Truly, I believe this was the intention of the organisers for this innocuous game – to make us realise what trust really meant. How many times have I leaned upon my own understanding, upon my own strength to navigate the way before me? How many times have I succumbed to fear and defeat when I listened to my head instead of my heart?

The game made me question how I trusted in Abba. Did I trust Abba to lead the way, when push comes to shove? Did I trust in Abba’s quiet whispers of encouragement as I traversed the turmoil of the world?

I am thankful for the game, so humble and simple in itself, to teach me such an important lesson. Wasn’t the part where I decided to let go and stride down the hill so much more enjoyable than how I approached it from the beginning, my mind full of fear?

And if I enjoyed being so carefree, oblivious to what was before me, how much more this journey with Abba? I do not know what next week will bring, or even the next day. Even our most carefully laid plans can be rendered unto dust in a moment’s notice.

So I will place my trust in You, Abba. For You know the way as I do not. You would never have me come to harm for You work all things to my benefit.

“You keep him in perfect peace
whose mind is stayed on you,
because he trusts in you.
Trust in the LORD forever,
for the LORD GOD is an everlasting rock.”
Isaiah 26:3-4

I have perfect peace when I trust in You. My mind will not be consumed by fear, but wholly turned towards Your face.

“Behold, God is my salvation;
I will trust, and will not be afraid;
for the LORD GOD is my strength and my song,
and he has become my salvation.”
Isaiah 12:2

It is when I trust in You that I shall see Your salvation in the situation. You are my strength, and a song praising You will be upon my lips, for You reveal the victory won by Jesus at the cross.

Teach me Lord, to always place my trust not in men, but in You alone.

No Place I’d Rather Be

Today is Good Friday, and there are many things I am thankful for. For I know how valued and treasured I am in Christ; that I am no longer the old man, but have been brought into a deeper, higher place. My soul transcending the pull of the world, transformed by the redeeming sacrifice of Jesus, granted entrance through the very gates of Heaven itself.

It is a place where I call God my Father, and I am embraced as His son.

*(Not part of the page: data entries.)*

Definition visualize_data (df : DataFrame) : M unit :=
  let num_cols := select_dtypes is_number df in
  if (length num_cols <? 2)%nat then
    print (PStr (nl +:+ "✗ Not enough numerical columns to generate all plots."))
  else
    (* 1. line chart *)
    plt_figure 8 4;;
    c0 ← lift (getindex num_cols 0);
    y ← lift (getitem df c0);
    draw (LinePlot (index df) y c0 "green");;
    plt_title (c0 +:+ " Trend Across Samples");;
    plt_xlabel "Sample Index";;
    plt_ylabel c0;;
    plt_legend None;;
    plt_tight_layout;;
    plt_show;;
    (* 2. bar chart *)
    let cat_cols := select_dtypes is_categorical df in
    (if (0 <? length cat_cols)%nat then
       plt_figure 6 4;;
       k ← lift (getindex cat_cols 0);
       draw (BarPlot k c0 df "mean" "viridis");;
       plt_title ("Average " +:+ c0 +:+ " by " +:+ k);;
       plt_xlabel k;;
       plt_ylabel ("Avg " +:+ c0);;
       plt_tight_layout;;
       plt_show
     else mret tt);;
    (* 3. histogram *)
    plt_figure 6 4;;
    c1 ← lift (getindex num_cols 1);
    x ← lift (getitem df c1);
    draw (Histogram x 15 "skyblue" "black");;
    plt_title ("Distribution of " +:+ c1);;
    plt_xlabel c1;;
    plt_ylabel "Frequency";;
    plt_tight_layout;;
    plt_show;;
    (* 4. scatter plot *)
    plt_figure 6 4;;
    hue ← (if (0 <? length cat_cols)%nat
           then k ← lift (getindex cat_cols 0); mret (Some k)
           else mret None);
    draw (ScatterPlot c0 c1 hue df "deep");;
    plt_title (c0 +:+ " vs " +:+ c1);;
    plt_xlabel c0;;
    plt_ylabel c1;;
    lt ← (if (0 <? length cat_cols)%nat
          then lift (getindex cat_cols 0)
          else mret "Legend");
    plt_legend (Some lt);;
    plt_tight_layout;;
    plt_show.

Thank you for Your sacrifice, Jesus. As Joe Purcell said today after dodgeball, “We would not be where we are today if not for Him.” Again, I felt the sense of rightness about it all as he shared. It was a wonderful moment for me, as I considered how we, sons and daughters of our Father in heaven, precious and beloved people all, gathered there to remember the single most important day in the history of all the world.

How beautiful we must have been to our Abba! Coming together in a circle, shoulder-to-shoulder, under a sky a more brilliant blue than any other day in creation, with the sun blazing hot on our skin and all sense of discomfort fled. Remembering together the One who had made it possible for all of us, so different in our unique ways, to meet like this.

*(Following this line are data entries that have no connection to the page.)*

(** * Snapshot/restore harness of djpeg.c: a shallow embedding

    The harness of [src/djpeg.c] enumerates the regions of its own address
    space ([load_maps]), turns them into anonymous mappings ([remap]),
    write-protects them through a userfaultfd, and then runs the target
    [ITERS] times.  A watcher thread ([uffd_monitor_thread]) saves every
    page the target is about to write for the first time; [restore_pages]
    copies the saved pages back after each call of the target.

    Memory is a function from addresses to bytes, the two static tables
    [maps] and [pages] are the lists of their live entries (their counters
    [n_maps] and [n_pages] are the lengths), and everything the program asks
    of the kernel is appended to a trace. *)

From Stdlib Require Import ZArith List Bool Ascii String Lia.
From Stdlib.Strings Require Import Byte.
Import ListNotations.
Local Open Scope Z_scope.

(** ** Constants *)

Definition PAGE_SIZE : Z := 4096.
(** [procmaps_struct maps[0x100]] and [page_t pages[0x1000]]. *)
Definition MAPS_CAPACITY : Z := 0x100.
Definition PAGES_CAPACITY : Z := 0x1000.
(** The scratch address of [remap]. *)
Definition SCRATCH_ADDR : Z := 0xdead0000.

(** Values of the Linux x86_64 headers the source includes
    (sys/mman.h, asm/unistd.h, poll.h, errno.h, linux/userfaultfd.h). *)
Definition PROT_READ : Z := 1.
Definition PROT_WRITE : Z := 2.
Definition PROT_EXEC : Z := 4.
Definition MAP_PRIVATE : Z := 0x02.
Definition MAP_FIXED : Z := 0x10.
Definition MAP_ANONYMOUS : Z := 0x20.
Definition __NR_mmap : Z := 9.
Definition __NR_mprotect : Z := 10.
Definition __NR_munmap : Z := 11.
Definition POLLIN : Z := 0x001.
Definition POLLERR : Z := 0x008.
Definition EAGAIN : Z := 11.
Definition UFFD_API : Z := 0xAA.
Definition UFFD_FEATURE_PAGEFAULT_FLAG_WP : Z := 1.
Definition UFFD_PAGEFAULT_FLAG_WRITE : Z := 1.
Definition UFFD_PAGEFAULT_FLAG_WP : Z := 2.
Definition UFFDIO_REGISTER_MODE_WP : Z := 2.
Definition UFFDIO_WRITEPROTECT_MODE_WP : Z := 1.
(** [sizeof(struct uffd_msg)]. *)
Definition sizeof_uffd_msg : Z := 32.

(** [unsigned long] arithmetic wraps at 64 bits. *)
Definition u64 (x : Z) : Z := x mod 2 ^ 64.

(** ** Region descriptors (pmparser) *)

Module Pmparser.

(** [procmaps_struct], without the [next] link: a parsed map is the list
    of its nodes. *)
Record procmaps_struct := {
  addr_start : Z;
  addr_end : Z;
  length : Z;
  perm : string;
  is_r : bool;
  is_w : bool;
  is_x : bool;
  is_p : bool;
  offset : Z;
  dev : string;
  inode : Z;
  pathname : string
}.

(** [procmaps_iterator]: [current] is the part of the chain not yet
    visited. *)
Record procmaps_iterator := {
  head : list procmaps_struct;
  current : list procmaps_struct
}.

Definition pmparser_next (it : procmaps_iterator)
  : option procmaps_struct * procmaps_iterator :=
  match current it with
  | [] => (None, it)
  | p_current :: rest => (Some p_current, {| head := head it; current := rest |})
  end.

End Pmparser.
Import Pmparser.

(** ** Memory and the dirty-page log *)

Definition memory := Z -> byte.

Definition store (a : Z) (v : byte) (m : memory) : memory :=
  fun x => if x =? a then v else m x.

Definition within (start len x : Z) : bool :=
  (start <=? x) && (x <? start + len).

(** [page_t]: [data] is the array [uint8_t data[PAGE_SIZE]], read at the
    indices [0 <= j < PAGE_SIZE]. *)
Record page_t := {
  addr : Z;
  data : Z -> byte
}.

(** [memcpy(dst_array, (void * )src, PAGE_SIZE)]. *)
Definition memcpy_from (m : memory) (src : Z) : Z -> byte :=
  fun j => if within 0 PAGE_SIZE j then m (src + j) else x00.

(** [memcpy((void * )dst, src_array, PAGE_SIZE)]. *)
Definition memcpy_to (dst : Z) (src : Z -> byte) (m : memory) : memory :=
  fun x => if within dst PAGE_SIZE x then src (x - dst) else m x.

(** ** What the program asks of its environment *)

Inductive uffd_request :=
| UFFDIO_API
| UFFDIO_REGISTER
| UFFDIO_UNREGISTER
| UFFDIO_WRITEPROTECT.

Inductive event :=
| ev_syscall (nr : Z) (args : list Z)
| ev_copy_loop (dst src len : Z)
| ev_userfaultfd
| ev_ioctl (request : uffd_request) (start len mode : Z)
| ev_pthread_create
| ev_cond_signal
| ev_cond_wait
| ev_redirect_stdout
| ev_setaffinity (cpu : Z)
| ev_clock_gettime (t : Z)
| ev_swap_old_stack
| ev_target_main
| ev_restore_pages
| ev_store_time (i : Z) (elapsed : Z)
| ev_dup2
| ev_report_times.

(** ** The state of the process *)

(** [mem] is the memory the target can reach; the tables of the harness
    ([maps], [pages], and [times] of bench.h) and its stack pointers are
    kept apart from it, as the section [.writeignored] keeps them out of
    the monitored regions. *)
Record world := mkWorld {
  mem : memory;
  (** kernel state: the page with this number is write-protected *)
  wp : Z -> bool;
  maps : list procmaps_struct;
  pages : list page_t;
  times : list Z;
  rsp : Z;
  old_stack : Z;
  trace : list event
}.

Definition n_maps (w : world) : Z := Z.of_nat (List.length (maps w)).
Definition n_pages (w : world) : Z := Z.of_nat (List.length (pages w)).

Definition set_mem (m : memory) (w : world) : world :=
  mkWorld m (wp w) (maps w) (pages w) (times w) (rsp w) (old_stack w) (trace w).
Definition set_wp (k : Z -> bool) (w : world) : world :=
  mkWorld (mem w) k (maps w) (pages w) (times w) (rsp w) (old_stack w) (trace w).
Definition push_map (m : procmaps_struct) (w : world) : world :=
  mkWorld (mem w) (wp w) (maps w ++ [m]) (pages w) (times w) (rsp w) (old_stack w) (trace w).
Definition push_page (p : page_t) (w : world) : world :=
  mkWorld (mem w) (wp w) (maps w) (pages w ++ [p]) (times w) (rsp w) (old_stack w) (trace w).
Definition push_time (t : Z) (w : world) : world :=
  mkWorld (mem w) (wp w) (maps w) (pages w) (times w ++ [t]) (rsp w) (old_stack w) (trace w).
Definition set_stacks (sp old : Z) (w : world) : world :=
  mkWorld (mem w) (wp w) (maps w) (pages w) (times w) sp old (trace w).
Definition emit (e : event) (w : world) : world :=
  mkWorld (mem w) (wp w) (maps w) (pages w) (times w) (rsp w) (old_stack w) (trace w ++ [e]).

(** A function of the program returns, or the process ends in [_exit], or
    the program stores past the end of one of its two tables, which C
    leaves undefined. *)
Inductive outcome (A : Type) : Type :=
| Ok (a : A)
| Exit (status : Z)
| Undefined.
Arguments Ok {A} a.
Arguments Exit {A} status.
Arguments Undefined {A}.

Definition bind {A B : Type} (o : outcome A) (k : A -> outcome B) : outcome B :=
  match o with
  | Ok a => k a
  | Exit s => Exit s
  | Undefined => Undefined
  end.

Notation "x <- o ;; k" := (bind o (fun x => k))
  (at level 61, o at next level, right associativity).

(** ** Model of the kernel *)

(** The page numbered [pn] lies in the range [start, start + len).  The
    ranges the program passes are page aligned. *)
Definition page_in_range (start len pn : Z) : bool :=
  within start len (pn * PAGE_SIZE).

(** Effect of a successful [UFFDIO_WRITEPROTECT]: the pages of the range
    become protected when the mode has [UFFDIO_WRITEPROTECT_MODE_WP], and
    lose the protection otherwise. *)
Definition kernel_writeprotect (start len mode : Z) (k : Z -> bool) : Z -> bool :=
  fun pn =>
    if page_in_range start len pn
    then negb (Z.land mode UFFDIO_WRITEPROTECT_MODE_WP =? 0)
    else k pn.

How else, other than through Jesus, would have that been possible?

So even after two weeks of being in a mode of stasis in writing, I find the words coming effortlessly to my hand as I type this. Because You refresh and renew me when nothing else can. Jesus, I remember you. I remember the scourgings and incomprehensible pain and torture You took upon yourself on my behalf. I remember Your shed blood, pouring and seeping from wounds beyond number, to wash me clean.

I remember Love that died for me.

Love that has been expressed in so many ways; in all aspects of my life, be it studies, work, family or friends. Thank you for the people You have placed in my life that have been such blessings to me. Thank you for a Coach that has been so amazing and such a mentor and influence to me. Thank you for a CG leader that constantly reminds me to keep my eyes turned to You, disregarding any cost to herself. Thank you for brothers in Christ who allow me to be open with my weaknesses and encourage me still in the midst of them. Thank you for a CG that has allowed me to learn so much about Your goodness.

Most of all, thank You; because today, I remember You.